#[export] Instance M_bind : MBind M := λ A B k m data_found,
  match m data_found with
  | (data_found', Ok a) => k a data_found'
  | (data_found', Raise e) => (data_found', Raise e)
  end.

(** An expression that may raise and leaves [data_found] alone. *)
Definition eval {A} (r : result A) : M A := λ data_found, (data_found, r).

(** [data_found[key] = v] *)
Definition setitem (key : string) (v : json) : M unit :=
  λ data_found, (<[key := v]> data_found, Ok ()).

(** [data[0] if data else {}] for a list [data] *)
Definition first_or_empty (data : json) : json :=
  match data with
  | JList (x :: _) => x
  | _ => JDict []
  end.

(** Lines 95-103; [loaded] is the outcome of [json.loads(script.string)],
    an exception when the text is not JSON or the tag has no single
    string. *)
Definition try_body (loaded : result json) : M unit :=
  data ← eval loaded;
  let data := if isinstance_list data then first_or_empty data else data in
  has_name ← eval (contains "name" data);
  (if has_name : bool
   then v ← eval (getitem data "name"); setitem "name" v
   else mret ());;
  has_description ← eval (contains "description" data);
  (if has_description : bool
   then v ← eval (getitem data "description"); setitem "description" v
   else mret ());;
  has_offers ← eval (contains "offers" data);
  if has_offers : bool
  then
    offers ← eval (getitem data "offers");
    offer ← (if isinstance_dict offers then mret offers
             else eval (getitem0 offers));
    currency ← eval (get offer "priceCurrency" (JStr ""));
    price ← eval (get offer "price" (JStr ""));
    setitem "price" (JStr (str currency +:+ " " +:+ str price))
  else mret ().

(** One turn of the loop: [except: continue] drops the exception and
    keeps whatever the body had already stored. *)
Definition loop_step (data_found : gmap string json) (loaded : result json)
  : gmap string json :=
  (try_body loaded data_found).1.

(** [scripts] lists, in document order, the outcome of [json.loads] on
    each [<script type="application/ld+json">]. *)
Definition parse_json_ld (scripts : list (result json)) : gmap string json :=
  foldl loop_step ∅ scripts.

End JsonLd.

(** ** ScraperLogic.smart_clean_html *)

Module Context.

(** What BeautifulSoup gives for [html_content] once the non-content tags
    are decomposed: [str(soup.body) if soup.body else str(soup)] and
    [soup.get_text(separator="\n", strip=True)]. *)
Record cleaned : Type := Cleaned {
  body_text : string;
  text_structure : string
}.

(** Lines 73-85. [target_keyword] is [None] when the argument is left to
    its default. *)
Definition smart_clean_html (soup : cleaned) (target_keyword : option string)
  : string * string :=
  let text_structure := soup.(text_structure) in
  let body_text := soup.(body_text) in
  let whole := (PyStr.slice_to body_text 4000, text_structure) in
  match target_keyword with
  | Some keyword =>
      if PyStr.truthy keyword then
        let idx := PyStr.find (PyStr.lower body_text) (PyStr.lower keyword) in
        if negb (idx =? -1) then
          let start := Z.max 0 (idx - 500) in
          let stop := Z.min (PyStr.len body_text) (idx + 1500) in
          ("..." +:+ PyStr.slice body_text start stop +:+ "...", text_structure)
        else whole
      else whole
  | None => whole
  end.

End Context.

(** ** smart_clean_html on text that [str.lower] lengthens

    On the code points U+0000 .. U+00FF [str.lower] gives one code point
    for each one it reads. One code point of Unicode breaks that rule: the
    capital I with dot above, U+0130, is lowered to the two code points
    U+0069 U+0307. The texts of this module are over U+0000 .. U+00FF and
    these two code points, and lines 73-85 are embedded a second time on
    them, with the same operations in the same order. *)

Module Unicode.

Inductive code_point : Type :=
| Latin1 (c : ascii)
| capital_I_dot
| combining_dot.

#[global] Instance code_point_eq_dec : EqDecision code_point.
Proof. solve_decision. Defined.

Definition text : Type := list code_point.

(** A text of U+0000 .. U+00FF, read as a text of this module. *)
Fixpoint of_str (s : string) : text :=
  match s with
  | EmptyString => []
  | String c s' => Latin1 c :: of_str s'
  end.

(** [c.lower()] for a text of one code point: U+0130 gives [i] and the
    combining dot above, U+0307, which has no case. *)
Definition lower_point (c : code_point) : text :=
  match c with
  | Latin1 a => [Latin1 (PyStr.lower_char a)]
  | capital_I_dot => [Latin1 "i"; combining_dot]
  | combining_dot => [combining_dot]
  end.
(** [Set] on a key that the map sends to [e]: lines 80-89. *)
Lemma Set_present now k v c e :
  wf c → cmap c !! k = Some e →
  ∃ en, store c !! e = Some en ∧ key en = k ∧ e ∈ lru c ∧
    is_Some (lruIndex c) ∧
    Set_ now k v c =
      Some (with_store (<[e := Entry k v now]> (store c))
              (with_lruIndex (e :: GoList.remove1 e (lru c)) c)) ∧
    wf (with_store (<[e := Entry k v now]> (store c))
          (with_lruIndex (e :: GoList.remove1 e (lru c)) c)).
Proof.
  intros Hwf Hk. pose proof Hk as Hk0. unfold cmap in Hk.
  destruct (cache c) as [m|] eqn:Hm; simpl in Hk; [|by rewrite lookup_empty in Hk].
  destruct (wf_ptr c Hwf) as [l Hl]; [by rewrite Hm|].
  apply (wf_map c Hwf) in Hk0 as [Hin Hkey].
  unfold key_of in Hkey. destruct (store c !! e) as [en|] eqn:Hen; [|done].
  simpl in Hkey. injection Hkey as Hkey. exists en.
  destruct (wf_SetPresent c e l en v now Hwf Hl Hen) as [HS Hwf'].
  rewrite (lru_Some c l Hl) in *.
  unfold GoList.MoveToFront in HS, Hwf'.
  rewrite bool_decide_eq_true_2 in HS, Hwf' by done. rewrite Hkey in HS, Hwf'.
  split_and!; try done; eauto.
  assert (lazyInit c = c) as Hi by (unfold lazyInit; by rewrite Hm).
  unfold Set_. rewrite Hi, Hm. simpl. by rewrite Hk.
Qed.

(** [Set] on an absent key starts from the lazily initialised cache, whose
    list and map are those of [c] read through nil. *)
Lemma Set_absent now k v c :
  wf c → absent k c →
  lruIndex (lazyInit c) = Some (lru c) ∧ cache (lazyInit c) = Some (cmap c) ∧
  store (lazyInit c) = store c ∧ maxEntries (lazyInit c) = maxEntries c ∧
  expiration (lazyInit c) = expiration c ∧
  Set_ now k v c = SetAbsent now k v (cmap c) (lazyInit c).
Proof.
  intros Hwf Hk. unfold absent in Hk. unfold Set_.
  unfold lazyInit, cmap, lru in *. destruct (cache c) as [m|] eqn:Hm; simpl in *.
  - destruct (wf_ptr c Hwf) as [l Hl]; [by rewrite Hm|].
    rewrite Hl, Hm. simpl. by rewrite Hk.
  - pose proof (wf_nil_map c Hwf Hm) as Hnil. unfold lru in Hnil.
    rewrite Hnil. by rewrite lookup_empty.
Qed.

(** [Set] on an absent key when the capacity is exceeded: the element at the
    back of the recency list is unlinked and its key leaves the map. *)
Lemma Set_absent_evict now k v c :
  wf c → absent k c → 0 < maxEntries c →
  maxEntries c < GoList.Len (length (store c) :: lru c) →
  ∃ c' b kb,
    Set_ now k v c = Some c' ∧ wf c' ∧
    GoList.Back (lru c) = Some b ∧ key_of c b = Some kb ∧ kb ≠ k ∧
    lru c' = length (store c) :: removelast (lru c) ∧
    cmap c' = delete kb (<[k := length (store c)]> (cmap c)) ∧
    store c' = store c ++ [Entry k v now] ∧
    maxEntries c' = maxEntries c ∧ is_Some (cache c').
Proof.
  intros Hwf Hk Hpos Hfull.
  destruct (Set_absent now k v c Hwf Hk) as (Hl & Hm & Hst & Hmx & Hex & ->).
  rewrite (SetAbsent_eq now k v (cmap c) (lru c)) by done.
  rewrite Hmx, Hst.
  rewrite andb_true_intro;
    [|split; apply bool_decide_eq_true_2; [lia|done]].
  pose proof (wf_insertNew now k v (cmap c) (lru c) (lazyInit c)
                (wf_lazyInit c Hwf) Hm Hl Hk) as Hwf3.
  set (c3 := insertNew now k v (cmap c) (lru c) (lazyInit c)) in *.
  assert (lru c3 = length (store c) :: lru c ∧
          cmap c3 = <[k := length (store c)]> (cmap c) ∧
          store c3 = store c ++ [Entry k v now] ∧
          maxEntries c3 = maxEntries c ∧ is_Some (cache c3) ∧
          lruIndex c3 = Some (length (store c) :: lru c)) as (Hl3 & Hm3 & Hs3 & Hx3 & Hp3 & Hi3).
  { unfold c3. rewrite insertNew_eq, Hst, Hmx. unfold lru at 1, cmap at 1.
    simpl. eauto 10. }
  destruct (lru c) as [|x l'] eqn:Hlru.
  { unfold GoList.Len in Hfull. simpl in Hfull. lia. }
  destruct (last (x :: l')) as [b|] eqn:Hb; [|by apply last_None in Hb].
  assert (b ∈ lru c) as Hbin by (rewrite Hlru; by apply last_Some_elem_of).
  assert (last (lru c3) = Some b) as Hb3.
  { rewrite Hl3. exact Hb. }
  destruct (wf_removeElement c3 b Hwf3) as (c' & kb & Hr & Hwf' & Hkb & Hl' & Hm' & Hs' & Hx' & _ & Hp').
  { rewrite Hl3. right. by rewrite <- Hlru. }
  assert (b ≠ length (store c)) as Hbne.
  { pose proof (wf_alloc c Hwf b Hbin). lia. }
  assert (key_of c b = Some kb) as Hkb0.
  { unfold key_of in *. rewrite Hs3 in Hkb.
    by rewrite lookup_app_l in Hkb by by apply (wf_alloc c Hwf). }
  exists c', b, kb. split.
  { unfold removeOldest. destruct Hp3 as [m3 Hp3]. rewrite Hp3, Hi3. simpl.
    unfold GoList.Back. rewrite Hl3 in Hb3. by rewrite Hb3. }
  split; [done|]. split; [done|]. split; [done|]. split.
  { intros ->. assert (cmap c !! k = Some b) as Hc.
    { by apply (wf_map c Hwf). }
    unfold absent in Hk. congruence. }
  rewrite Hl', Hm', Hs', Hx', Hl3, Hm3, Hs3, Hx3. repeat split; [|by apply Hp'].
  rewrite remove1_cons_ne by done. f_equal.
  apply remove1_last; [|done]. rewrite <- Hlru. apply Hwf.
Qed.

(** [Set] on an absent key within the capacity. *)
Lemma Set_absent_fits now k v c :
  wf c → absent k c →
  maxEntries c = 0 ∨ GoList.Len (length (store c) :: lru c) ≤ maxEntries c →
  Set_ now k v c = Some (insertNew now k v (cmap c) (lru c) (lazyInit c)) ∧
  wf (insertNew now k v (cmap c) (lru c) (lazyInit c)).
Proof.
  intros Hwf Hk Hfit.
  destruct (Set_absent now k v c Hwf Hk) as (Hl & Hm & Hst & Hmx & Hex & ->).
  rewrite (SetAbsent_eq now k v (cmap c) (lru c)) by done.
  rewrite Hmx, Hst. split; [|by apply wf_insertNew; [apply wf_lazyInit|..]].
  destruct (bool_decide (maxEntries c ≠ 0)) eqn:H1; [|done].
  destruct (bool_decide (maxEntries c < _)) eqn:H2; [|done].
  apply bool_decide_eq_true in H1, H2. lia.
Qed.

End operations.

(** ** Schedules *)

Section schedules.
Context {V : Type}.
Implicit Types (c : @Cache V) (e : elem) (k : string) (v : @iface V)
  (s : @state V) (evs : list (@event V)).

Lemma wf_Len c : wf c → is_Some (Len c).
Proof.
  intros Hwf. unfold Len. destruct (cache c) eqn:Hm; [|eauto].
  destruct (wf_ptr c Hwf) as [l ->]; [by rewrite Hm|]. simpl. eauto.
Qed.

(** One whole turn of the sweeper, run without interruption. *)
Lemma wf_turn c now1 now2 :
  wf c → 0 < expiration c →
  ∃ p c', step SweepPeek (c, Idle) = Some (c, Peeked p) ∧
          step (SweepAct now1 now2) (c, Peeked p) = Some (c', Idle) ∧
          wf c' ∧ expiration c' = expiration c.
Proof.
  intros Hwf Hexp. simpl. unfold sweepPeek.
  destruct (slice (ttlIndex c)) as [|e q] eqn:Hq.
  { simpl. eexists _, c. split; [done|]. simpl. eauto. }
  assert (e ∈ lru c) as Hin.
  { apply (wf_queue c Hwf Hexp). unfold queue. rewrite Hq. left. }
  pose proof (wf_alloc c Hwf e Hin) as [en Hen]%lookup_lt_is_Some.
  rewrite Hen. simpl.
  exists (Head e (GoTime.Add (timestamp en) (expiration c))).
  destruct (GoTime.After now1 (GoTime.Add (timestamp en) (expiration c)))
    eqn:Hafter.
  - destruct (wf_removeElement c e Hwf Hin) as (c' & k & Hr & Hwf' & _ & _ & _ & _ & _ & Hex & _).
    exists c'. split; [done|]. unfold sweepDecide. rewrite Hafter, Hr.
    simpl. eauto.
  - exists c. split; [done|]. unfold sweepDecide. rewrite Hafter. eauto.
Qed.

________________________________________

Task details —
Check each line of the data above for the word "eval", then state how many lines have it. Give the number alone.

Solution for this task —
11